"""

Lemma pop_snoc (m : VirtualMachine) (s : list Var) (v : Var) :
  _stack m = s ++ [v] -> pop m = Ok (v, set_stack s m).
Proof.
  intros Hs. unfold pop. rewrite Hs, back_snoc. simpl.
  by rewrite removelast_last.
Qed.

Lemma vsize_app {A : Type} (l k : list A) : vsize (l ++ k) = vsize l + vsize k.
Proof. unfold vsize. rewrite length_app. lia. Qed.

Lemma vsize_nonneg {A : Type} (l : list A) : 0 <= vsize l.
Proof. unfold vsize. lia. Qed.

(** ** The loop of run() *)

Section Run.
Context `{Engine}.

Lemma run_loop_more_fuel (fuel : nat) :
  forall (p : ScriptProgram.t) (m : VirtualMachine) (insOff : Z) (r : RunResult) (fuel' : nat),
    run_loop fuel p m insOff = Some r ->
    (fuel <= fuel')%nat ->
    run_loop fuel' p m insOff = Some r.
Proof.
  induction fuel as [|fuel IH]; intros p m insOff r fuel' Hrun Hle.
  - destruct fuel'; simpl in *; destruct (insOff <? ScriptProgram.length p); congruence.
  - destruct fuel' as [|fuel']; [lia|].
    simpl in *. destruct (insOff <? ScriptProgram.length p); [|done].
    destruct (run_body p m insOff) as [m' off'|r']; [|done].
    apply IH with (fuel' := fuel') in Hrun; [done|lia].
Qed.

(** After [k] full passes the loop goes on from where they led. *)
Lemma run_loop_after_passes (k : nat) :
  forall (p : ScriptProgram.t) (m m' : VirtualMachine) (insOff insOff' : Z) (fuel : nat),
    passes k p m insOff = Some (m', insOff') ->
    run_loop (k + fuel) p m insOff = run_loop fuel p m' insOff'.
Proof.
  induction k as [|k IH]; intros p m m' insOff insOff' fuel Hk; simpl in Hk.
  - by inversion Hk.
  - simpl. destruct (insOff <? ScriptProgram.length p); [|done].
    destruct (run_body p m insOff) as [m1 off1|r]; [|done].
    by apply IH.
Qed.
Lemma parseScriptContentDetailed_json_call_witness :
  extractDataFromScript (callOf [JNum (Int 1); JStr (str "hello"); JBool true] 2)
  = Ok (JSON_stringify (JArr [JNum (Int 1); JStr (str "hello"); JBool true]) 0)
  /\ parseScriptContentDetailed (callOf [JNum (Int 1); JStr (str "hello"); JBool true] 2)
     = resultOfPayload (JStr (str "hello"))
  /\ parseScriptContentDetailed
       (callOf [JNum (Int 1); JStr (str "hello"); JBool true] 2 ++ [";"%char])
     = resultOfPayload (JStr (str "hello")).
Proof.
  apply (parseScriptContentDetailed_json_call
           (JNum (Int 1)) (JStr (str "hello")) [JBool true] 2);
    vm_compute; reflexivity.
Defined.

(** ** The payload: the branches of Step 3 *)

Lemma alnum_not_colon (c : ascii) : alnumAnyCase c = true -> ch_eqb c ":"%char = false.
Proof.
  destruct c as [[] [] [] [] [] [] [] []]; intros H; try reflexivity; discriminate H.
Qed.

Lemma search_colon (key rest : jsstring) :
  forallb alnumAnyCase key = true ->
  search (str ":") (key ++ ":"%char :: rest) = Some (length key).
Proof.
  induction key as [|c key IH]; intros H.
  - reflexivity.
  - cbn [forallb] in H. apply andb_true_iff in H as [Hc Hk].
    cbn [app search startsWith str list_ascii_of_string].
    assert (E : ch_eqb ":"%char c = false).
    { destruct (ch_eqb ":"%char c) eqn:E'; [|reflexivity].
      apply ch_eqb_eq in E'. subst c. discriminate Hc. }
    rewrite E. cbn [andb]. 
    change (search [":"%char] (key ++ ":"%char :: rest))
      with (search (str ":") (key ++ ":"%char :: rest)).
    rewrite IH by exact Hk. reflexivity.
Qed.

Lemma skipn_app_exact {A : Type} (a b : list A) : skipn (length a) (a ++ b) = b.
Proof.
  pose proof (skipn_app_ge 0 a b) as E. rewrite Nat.add_0_r in E. exact E.
Qed.

(** The branch a component-data string takes, and what is parsed. *)
Lemma stringPayload_componentData (s : jsstring) :
  detectDataType s = ComponentData ->
  exists key rest,
    s = key ++ str ":[" ++ rest
    /\ key <> []
    /\ forallb alnumAnyCase key = true
    /\ stringPayload s
       = match JSON_parse ("["%char :: rest) with
         | Ok v => Continue v
         | Throw message =>
             Return {| success := false;
                       components := [];
                       error := Some (str "Failed to parse component data structure");
                       dataType := None;
                       debugInfo := Some (str "Parse error: " ++ message) |}
         end.
Proof.
  intros Hd.
  assert (Hrule : componentDataRule s).
  { apply componentDataRule_dec. unfold detectDataType in Hd.
    destruct (testAnchored moduleLoadingPattern s || includes s (str "static/chunks/"));
      [discriminate|].
    destruct (testAnchored componentDataPattern s); [reflexivity|discriminate]. }
  destruct Hrule as (key & rest & Hne & Hk & ->).
  exists key, rest. repeat split; try assumption.
  unfold stringPayload, payloadBranch. rewrite Hd. cbn [DataType_eqb andb].
  assert (Hs : search (str ":") (key ++ str ":[" ++ rest) = Some (length key))
    by (apply (search_colon key ("["%char :: rest)), Hk).
  unfold includes. rewrite Hs. rewrite indexOf_zero, Hs.
  unfold substringFrom.
  replace (key ++ str ":[" ++ rest) with ((key ++ [":"%char]) ++ "["%char :: rest)
    by (rewrite <- app_assoc; reflexivity).
  replace (length key + 1) with (length (key ++ [":"%char]))
    by (rewrite length_app; reflexivity).
  rewrite skipn_app_exact. reflexivity.
Qed.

"""

ASSIGNED TASK:
Retype the entries above exactly, but only from the line containing "parseScriptContentDetailed (callOf [JNum" through the line containing "success := false;", both included.

THE COMPLETED TASK:
  /\ parseScriptContentDetailed (callOf [JNum (Int 1); JStr (str "hello"); JBool true] 2)
     = resultOfPayload (JStr (str "hello"))
  /\ parseScriptContentDetailed
       (callOf [JNum (Int 1); JStr (str "hello"); JBool true] 2 ++ [";"%char])
     = resultOfPayload (JStr (str "hello")).
Proof.
  apply (parseScriptContentDetailed_json_call
           (JNum (Int 1)) (JStr (str "hello")) [JBool true] 2);
    vm_compute; reflexivity.
Defined.

(** ** The payload: the branches of Step 3 *)

Lemma alnum_not_colon (c : ascii) : alnumAnyCase c = true -> ch_eqb c ":"%char = false.
Proof.
  destruct c as [[] [] [] [] [] [] [] []]; intros H; try reflexivity; discriminate H.
Qed.

Lemma search_colon (key rest : jsstring) :
  forallb alnumAnyCase key = true ->
  search (str ":") (key ++ ":"%char :: rest) = Some (length key).
Proof.
  induction key as [|c key IH]; intros H.
  - reflexivity.
  - cbn [forallb] in H. apply andb_true_iff in H as [Hc Hk].
    cbn [app search startsWith str list_ascii_of_string].
    assert (E : ch_eqb ":"%char c = false).
    { destruct (ch_eqb ":"%char c) eqn:E'; [|reflexivity].
      apply ch_eqb_eq in E'. subst c. discriminate Hc. }
    rewrite E. cbn [andb]. 
    change (search [":"%char] (key ++ ":"%char :: rest))
      with (search (str ":") (key ++ ":"%char :: rest)).
    rewrite IH by exact Hk. reflexivity.
Qed.

Lemma skipn_app_exact {A : Type} (a b : list A) : skipn (length a) (a ++ b) = b.
Proof.
  pose proof (skipn_app_ge 0 a b) as E. rewrite Nat.add_0_r in E. exact E.
Qed.

(** The branch a component-data string takes, and what is parsed. *)
Lemma stringPayload_componentData (s : jsstring) :
  detectDataType s = ComponentData ->
  exists key rest,
    s = key ++ str ":[" ++ rest
    /\ key <> []
    /\ forallb alnumAnyCase key = true
    /\ stringPayload s
       = match JSON_parse ("["%char :: rest) with
         | Ok v => Continue v
         | Throw message =>
             Return {| success := false;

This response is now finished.